I took a minute to send a friendly note letting the bookseller know it was a facsimile.  I expected no reply.  However, I got one in short order.  The bookseller wrote:

Hello Kurt,
Thank you very much for your contact overnight via Abe – and your helpful advice re facsimile text on the rear cover of the 1967 Cape Goliard 1st edition of the above book. Very timely. I have received an overnight order for this item from a customer in CA 91730 and I will mention my omission of the facsimile nature of the text to him before concluding the sale.

I was appreciative of the response and glad to help.  However, not only was the book mistakenly described but also someone in California ordered the book looking for a bargain and apparently was as naïve as the bookseller.  This got me thinking about the whole scenario.  How does a bookseller mis-identify an item and then top that off by massively under-pricing it under the assumption it is authentic?  How does a buyer (collector or dealer, presumably?) plunk down a quick $250 on an item without doing a little homework of their own?  Are there lessons to learn here?   

I pulled up available copies of the English edition of We are Many to see if other booksellers mentioned the facsimile inscription.  The wrappered issue was printed in an edition of 1,400 copies so the book is fairly common.  The US edition published the following year is of similar design and has the facsimile inscription.  There are approximately twenty-five copies of the various issues present.  A copy like the one offered by the mistaken bookseller can be had for $25-50. 

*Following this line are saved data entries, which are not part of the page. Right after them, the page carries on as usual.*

(** A run of transactions: a call that fails or panics is undone. *)
Fixpoint run_calls s (h : N * list Node) (cs : list roll_call) : MerkleRoll * (N * list Node) :=
  match cs with
  | [] => (s, h)
  | c :: cs =>
      match run_call c s with
      | (Ok r, s') => run_calls s' (record_root h c r) cs
      | _ => run_calls s h cs
      end
  end.

Record keeps_roots s (h : N * list Node) : Prop := mk_keeps_roots {
  kr_typed : typed s;
  kr_some : 0 < length h.2;
  kr_seq : sequence_number s = N.min (h.1 + N.of_nat (length h.2 - 1)) (2 ^ 64 - 1);
  kr_active : active_index s = (N.of_nat (length h.2 - 1) `mod` B)%N;
  kr_size : buffer_size s = N.min (N.of_nat (length h.2)) B;
  kr_roots : ∀ k r, h.2 !! k = Some r → (N.of_nat k < B)%N →
    ∃ cl, change_logs s !! N.to_nat (slot B s k) = Some cl ∧ root cl = r;
}.

Lemma keeps_roots_in_range s h : keeps_roots s h → in_range s.
Proof.
  intros [_ _ _ Ha Hb _]. pose proof (B_bounds _ _ Hsizes). split; [|lia].
  rewrite Ha. apply N.mod_lt. lia.
Qed.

Presumably, you’d be an excited bookseller to find an inscribed Neruda item.  You’re not going to dartboard a price.  You’d hopefully take a bit of time to search for comparables, right?  You run the same online search as I did or some version of it.  A couple of sellers mention the facsimile inscription.  One copy appears early in the list when sorted by price ($19) and the description clearly states “chrome vpn中国:2021-5-27 · 傲盾加速器免费版ip Nord连不上服务器 快连vpn为什么价格不一样 台湾ssr免费节点 km810cm快猫破解 bbs4.cn 上国外网教程 pc端网游加速器 怎么翻国内的墙 nordnpn 免费梯子2021 snapchat最新版下载 安卓灯蓝专业版闪退 怎么样越墙 ios 永久免费加速 ...

The bookseller disappointment would now be palpable and understandable.  Typically, this would result in the book being placed back in the general bin or cataloged at a modest price.  But somehow, this doesn’t occur, and the bookseller begins to formulate a price assuming the inscription is authentic.

 If one takes a few seconds longer and scrolls down through available copies they will encounter another issue of the book in hardcover limited to 100 copies signed by Neruda and the translator.  Now there’s a book! -- or relatively speaking at least in comparison to the regular unsigned, wrappered issue.  Multiple copies of this signed issue are available for $1,000 +.  It is not rare, but it is expensive.   

The bookseller holds in his / her hands an example in wrappers with an apparently unique inscription mentioning Ted Hughes, etc. and can see (or should) that the basic signed, limited edition goes for over $1,000.   And they somehow arrive at a price of $250.

But all is not on the bookseller.  The buyer also apparently didn’t take a minute to investigate this bargain.  Do they really trust that the bookseller’s description is sound when the item has been woefully underpriced?  Are they a beginning collector who has not studied their area of interest? Or are they a generalist / reseller who thinks a steal is in order? Perhaps the 250 price is McMoney after a good day on the stock market and the book a gift for a spouse or friend and no worries about whether it is right or not.   

I don’t know the answer and I probably won’t know.  I’m simply passing on the experience to allow my readers to ponder and have it serve as a reminder, a lesson, or a point of departure on a longer discussion.   

Pablo Neruda. “Nothing More” (from We Are Many)

I made my contract with the truth
to restore light to the earth.

I wished to be like bread.
The struggle never found me wanting.

But here I am with what I loved,
with the solitude I lost.
In the shadow of that stone, I do not rest.

The sea is working, working in my silence.